[Records contained in a dataset]
================================

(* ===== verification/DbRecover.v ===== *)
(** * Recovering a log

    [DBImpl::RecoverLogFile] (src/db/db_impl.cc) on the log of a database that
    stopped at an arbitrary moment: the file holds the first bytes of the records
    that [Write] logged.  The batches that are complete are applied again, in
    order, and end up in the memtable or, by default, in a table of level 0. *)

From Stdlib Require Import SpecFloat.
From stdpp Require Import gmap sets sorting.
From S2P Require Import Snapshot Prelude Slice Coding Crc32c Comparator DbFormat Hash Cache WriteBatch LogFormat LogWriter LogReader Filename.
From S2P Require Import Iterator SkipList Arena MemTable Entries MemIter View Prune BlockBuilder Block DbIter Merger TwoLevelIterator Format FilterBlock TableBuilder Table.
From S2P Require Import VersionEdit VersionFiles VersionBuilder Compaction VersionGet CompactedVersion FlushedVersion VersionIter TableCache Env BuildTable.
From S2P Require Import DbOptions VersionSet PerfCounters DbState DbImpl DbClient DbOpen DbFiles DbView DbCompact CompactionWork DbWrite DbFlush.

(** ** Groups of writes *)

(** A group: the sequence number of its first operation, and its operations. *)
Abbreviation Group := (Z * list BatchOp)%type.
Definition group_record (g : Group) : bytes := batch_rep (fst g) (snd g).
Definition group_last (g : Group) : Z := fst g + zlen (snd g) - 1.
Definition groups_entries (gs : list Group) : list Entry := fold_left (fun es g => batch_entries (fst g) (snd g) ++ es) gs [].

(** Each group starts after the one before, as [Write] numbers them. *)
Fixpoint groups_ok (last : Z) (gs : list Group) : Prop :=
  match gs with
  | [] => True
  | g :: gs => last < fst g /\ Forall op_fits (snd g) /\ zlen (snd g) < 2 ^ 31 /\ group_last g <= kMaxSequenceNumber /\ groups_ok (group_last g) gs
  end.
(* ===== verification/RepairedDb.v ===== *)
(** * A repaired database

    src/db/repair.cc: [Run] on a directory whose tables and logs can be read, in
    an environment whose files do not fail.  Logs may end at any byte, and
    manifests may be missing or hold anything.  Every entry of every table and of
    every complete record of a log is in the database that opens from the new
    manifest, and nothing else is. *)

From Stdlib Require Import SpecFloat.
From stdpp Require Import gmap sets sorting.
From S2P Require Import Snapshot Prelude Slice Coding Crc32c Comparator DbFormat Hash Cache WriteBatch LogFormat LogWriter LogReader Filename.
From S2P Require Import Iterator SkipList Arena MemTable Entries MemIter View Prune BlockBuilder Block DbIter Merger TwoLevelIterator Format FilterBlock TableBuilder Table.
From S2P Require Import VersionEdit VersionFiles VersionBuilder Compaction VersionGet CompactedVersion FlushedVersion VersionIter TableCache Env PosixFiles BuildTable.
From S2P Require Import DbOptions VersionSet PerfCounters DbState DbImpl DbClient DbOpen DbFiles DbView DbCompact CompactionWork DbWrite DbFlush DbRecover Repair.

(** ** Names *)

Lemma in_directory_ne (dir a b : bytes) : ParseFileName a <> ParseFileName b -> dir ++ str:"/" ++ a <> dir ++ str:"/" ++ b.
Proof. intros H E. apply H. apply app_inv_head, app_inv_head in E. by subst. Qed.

================================

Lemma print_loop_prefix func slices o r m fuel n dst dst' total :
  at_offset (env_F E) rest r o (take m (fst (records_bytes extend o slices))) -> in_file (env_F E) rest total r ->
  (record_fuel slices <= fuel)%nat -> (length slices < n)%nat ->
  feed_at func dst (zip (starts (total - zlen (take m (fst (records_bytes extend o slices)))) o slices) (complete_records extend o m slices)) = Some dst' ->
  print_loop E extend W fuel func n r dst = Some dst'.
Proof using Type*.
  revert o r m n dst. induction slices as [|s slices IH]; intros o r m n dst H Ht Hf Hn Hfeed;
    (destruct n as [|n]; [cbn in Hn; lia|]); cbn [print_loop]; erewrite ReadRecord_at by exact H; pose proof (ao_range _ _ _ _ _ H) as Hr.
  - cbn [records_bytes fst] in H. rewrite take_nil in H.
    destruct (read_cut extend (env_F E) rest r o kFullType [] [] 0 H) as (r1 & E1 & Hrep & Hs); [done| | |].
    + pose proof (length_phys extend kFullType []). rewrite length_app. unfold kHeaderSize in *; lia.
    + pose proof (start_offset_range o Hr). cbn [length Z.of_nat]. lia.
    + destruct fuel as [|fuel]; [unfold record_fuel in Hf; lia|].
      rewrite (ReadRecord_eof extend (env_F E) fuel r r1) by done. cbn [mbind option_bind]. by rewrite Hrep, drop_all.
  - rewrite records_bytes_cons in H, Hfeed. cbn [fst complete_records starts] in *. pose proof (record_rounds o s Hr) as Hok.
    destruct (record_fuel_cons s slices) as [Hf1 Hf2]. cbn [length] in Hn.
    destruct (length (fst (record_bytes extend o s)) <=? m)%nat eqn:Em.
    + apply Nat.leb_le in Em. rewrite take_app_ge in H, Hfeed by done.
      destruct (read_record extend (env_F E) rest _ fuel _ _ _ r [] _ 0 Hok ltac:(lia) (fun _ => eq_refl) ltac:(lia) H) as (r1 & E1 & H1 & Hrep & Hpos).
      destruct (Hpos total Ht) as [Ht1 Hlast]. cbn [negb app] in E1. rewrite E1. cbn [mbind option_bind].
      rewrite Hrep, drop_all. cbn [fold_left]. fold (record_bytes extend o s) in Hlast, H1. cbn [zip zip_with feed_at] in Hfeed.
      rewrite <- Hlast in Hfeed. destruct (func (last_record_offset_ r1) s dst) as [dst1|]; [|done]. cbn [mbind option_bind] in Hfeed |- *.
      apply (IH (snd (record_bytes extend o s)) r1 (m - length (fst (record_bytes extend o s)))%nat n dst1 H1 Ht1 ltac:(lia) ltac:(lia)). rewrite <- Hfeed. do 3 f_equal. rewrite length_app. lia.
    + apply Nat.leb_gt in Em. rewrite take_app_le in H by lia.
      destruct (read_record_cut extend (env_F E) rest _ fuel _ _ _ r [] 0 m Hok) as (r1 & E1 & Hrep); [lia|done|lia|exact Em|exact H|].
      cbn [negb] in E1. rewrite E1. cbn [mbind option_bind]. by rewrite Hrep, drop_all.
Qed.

================================

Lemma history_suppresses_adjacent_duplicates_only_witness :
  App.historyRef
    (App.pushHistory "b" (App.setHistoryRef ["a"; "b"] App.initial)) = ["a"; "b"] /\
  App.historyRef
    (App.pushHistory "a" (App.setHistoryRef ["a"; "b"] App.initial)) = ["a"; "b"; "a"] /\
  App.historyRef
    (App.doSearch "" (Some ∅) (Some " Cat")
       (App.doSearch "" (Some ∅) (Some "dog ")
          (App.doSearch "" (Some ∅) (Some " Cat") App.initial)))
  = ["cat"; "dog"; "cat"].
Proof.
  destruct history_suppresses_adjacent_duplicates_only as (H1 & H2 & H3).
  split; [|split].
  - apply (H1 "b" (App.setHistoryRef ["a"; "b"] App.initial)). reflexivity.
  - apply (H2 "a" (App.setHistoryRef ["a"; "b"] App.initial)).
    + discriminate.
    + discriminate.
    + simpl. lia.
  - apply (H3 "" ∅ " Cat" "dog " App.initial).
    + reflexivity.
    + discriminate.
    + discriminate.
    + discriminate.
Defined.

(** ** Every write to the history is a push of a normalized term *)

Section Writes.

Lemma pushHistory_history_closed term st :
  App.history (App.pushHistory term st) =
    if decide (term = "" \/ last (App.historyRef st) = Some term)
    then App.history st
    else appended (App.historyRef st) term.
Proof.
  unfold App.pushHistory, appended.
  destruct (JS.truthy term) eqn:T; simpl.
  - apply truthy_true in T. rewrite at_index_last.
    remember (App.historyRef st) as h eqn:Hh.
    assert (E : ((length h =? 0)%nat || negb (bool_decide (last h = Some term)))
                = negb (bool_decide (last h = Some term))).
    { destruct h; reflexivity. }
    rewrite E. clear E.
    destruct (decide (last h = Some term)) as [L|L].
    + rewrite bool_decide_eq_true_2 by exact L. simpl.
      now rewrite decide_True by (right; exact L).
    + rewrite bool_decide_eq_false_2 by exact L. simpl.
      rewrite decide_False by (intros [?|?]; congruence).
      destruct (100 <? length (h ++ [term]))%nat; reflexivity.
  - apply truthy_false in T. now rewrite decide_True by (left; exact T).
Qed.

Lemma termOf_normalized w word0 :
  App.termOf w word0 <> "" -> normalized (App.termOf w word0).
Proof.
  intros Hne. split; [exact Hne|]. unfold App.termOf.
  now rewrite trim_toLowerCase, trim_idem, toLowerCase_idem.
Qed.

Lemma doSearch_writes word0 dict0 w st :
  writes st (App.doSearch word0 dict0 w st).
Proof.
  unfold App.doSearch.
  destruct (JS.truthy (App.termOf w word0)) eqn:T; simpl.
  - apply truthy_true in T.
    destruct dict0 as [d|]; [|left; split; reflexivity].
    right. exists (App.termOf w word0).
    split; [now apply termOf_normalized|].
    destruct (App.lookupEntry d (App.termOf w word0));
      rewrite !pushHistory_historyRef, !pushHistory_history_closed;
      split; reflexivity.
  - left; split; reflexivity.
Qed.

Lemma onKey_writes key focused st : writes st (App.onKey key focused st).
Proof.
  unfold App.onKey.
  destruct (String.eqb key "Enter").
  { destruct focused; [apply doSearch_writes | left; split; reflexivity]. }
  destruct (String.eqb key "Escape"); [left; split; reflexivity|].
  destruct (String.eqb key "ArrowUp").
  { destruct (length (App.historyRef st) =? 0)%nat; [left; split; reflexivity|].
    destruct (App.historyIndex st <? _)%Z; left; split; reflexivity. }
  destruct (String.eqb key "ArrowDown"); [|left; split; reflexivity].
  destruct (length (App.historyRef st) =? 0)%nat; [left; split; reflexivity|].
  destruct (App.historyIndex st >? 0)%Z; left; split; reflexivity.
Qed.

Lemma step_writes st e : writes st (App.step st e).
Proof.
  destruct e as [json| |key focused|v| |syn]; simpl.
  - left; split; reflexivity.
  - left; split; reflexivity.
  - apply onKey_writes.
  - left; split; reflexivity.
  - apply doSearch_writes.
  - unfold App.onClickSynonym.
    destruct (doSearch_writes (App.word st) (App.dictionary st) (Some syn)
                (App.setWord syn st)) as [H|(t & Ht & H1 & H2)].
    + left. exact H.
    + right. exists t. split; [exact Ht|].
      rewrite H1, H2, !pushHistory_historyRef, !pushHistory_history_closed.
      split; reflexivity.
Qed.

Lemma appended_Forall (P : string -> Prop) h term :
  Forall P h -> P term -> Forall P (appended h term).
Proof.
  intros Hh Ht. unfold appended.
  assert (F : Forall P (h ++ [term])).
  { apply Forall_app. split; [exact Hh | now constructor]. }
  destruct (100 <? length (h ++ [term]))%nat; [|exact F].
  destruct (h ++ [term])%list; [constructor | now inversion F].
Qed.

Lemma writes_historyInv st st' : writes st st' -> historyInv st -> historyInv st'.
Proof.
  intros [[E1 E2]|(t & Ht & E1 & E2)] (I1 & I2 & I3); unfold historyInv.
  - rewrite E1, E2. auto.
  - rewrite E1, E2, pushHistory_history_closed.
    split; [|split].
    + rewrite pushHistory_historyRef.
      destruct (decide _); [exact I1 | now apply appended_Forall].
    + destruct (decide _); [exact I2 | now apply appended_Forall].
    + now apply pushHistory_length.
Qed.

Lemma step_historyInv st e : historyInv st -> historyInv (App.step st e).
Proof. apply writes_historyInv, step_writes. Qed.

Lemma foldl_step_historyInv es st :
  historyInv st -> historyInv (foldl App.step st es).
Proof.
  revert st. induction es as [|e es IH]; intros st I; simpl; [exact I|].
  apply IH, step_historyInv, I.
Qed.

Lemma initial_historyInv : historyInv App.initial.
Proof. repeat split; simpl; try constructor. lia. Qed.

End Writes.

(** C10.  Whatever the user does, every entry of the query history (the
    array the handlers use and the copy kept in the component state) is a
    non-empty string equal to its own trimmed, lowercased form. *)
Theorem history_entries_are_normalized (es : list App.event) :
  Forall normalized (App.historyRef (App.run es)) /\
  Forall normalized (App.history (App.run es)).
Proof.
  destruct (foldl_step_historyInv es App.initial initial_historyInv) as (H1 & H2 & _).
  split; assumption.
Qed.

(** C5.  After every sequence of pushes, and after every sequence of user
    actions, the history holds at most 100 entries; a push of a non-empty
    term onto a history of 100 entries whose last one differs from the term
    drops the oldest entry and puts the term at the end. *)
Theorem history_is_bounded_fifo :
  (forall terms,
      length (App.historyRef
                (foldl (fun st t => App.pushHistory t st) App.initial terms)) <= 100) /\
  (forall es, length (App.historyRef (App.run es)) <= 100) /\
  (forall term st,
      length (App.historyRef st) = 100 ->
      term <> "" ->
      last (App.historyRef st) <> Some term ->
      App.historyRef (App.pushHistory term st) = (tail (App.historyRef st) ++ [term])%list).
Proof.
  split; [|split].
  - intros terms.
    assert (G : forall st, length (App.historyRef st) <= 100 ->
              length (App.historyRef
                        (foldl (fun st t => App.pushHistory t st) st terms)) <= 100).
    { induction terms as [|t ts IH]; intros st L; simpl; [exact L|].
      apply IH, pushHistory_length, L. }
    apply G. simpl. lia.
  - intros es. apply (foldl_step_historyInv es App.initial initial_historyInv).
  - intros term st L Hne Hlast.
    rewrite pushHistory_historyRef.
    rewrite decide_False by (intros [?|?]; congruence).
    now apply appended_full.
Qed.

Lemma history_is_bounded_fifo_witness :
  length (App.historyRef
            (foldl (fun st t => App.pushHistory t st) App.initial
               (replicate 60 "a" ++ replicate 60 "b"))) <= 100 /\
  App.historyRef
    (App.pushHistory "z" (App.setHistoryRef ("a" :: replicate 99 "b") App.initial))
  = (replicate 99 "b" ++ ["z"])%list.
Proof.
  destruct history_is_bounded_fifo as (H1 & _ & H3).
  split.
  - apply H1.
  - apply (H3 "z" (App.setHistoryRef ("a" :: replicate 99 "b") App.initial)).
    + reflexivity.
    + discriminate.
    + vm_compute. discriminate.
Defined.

================================

Exercise description
Copy out every line of the entries where the string "func" shows up.

Finished task
Lemma print_loop_prefix func slices o r m fuel n dst dst' total :
  feed_at func dst (zip (starts (total - zlen (take m (fst (records_bytes extend o slices)))) o slices) (complete_records extend o m slices)) = Some dst' ->
  print_loop E extend W fuel func n r dst = Some dst'.
      rewrite <- Hlast in Hfeed. destruct (func (last_record_offset_ r1) s dst) as [dst1|]; [|done]. cbn [mbind option_bind] in Hfeed |- *.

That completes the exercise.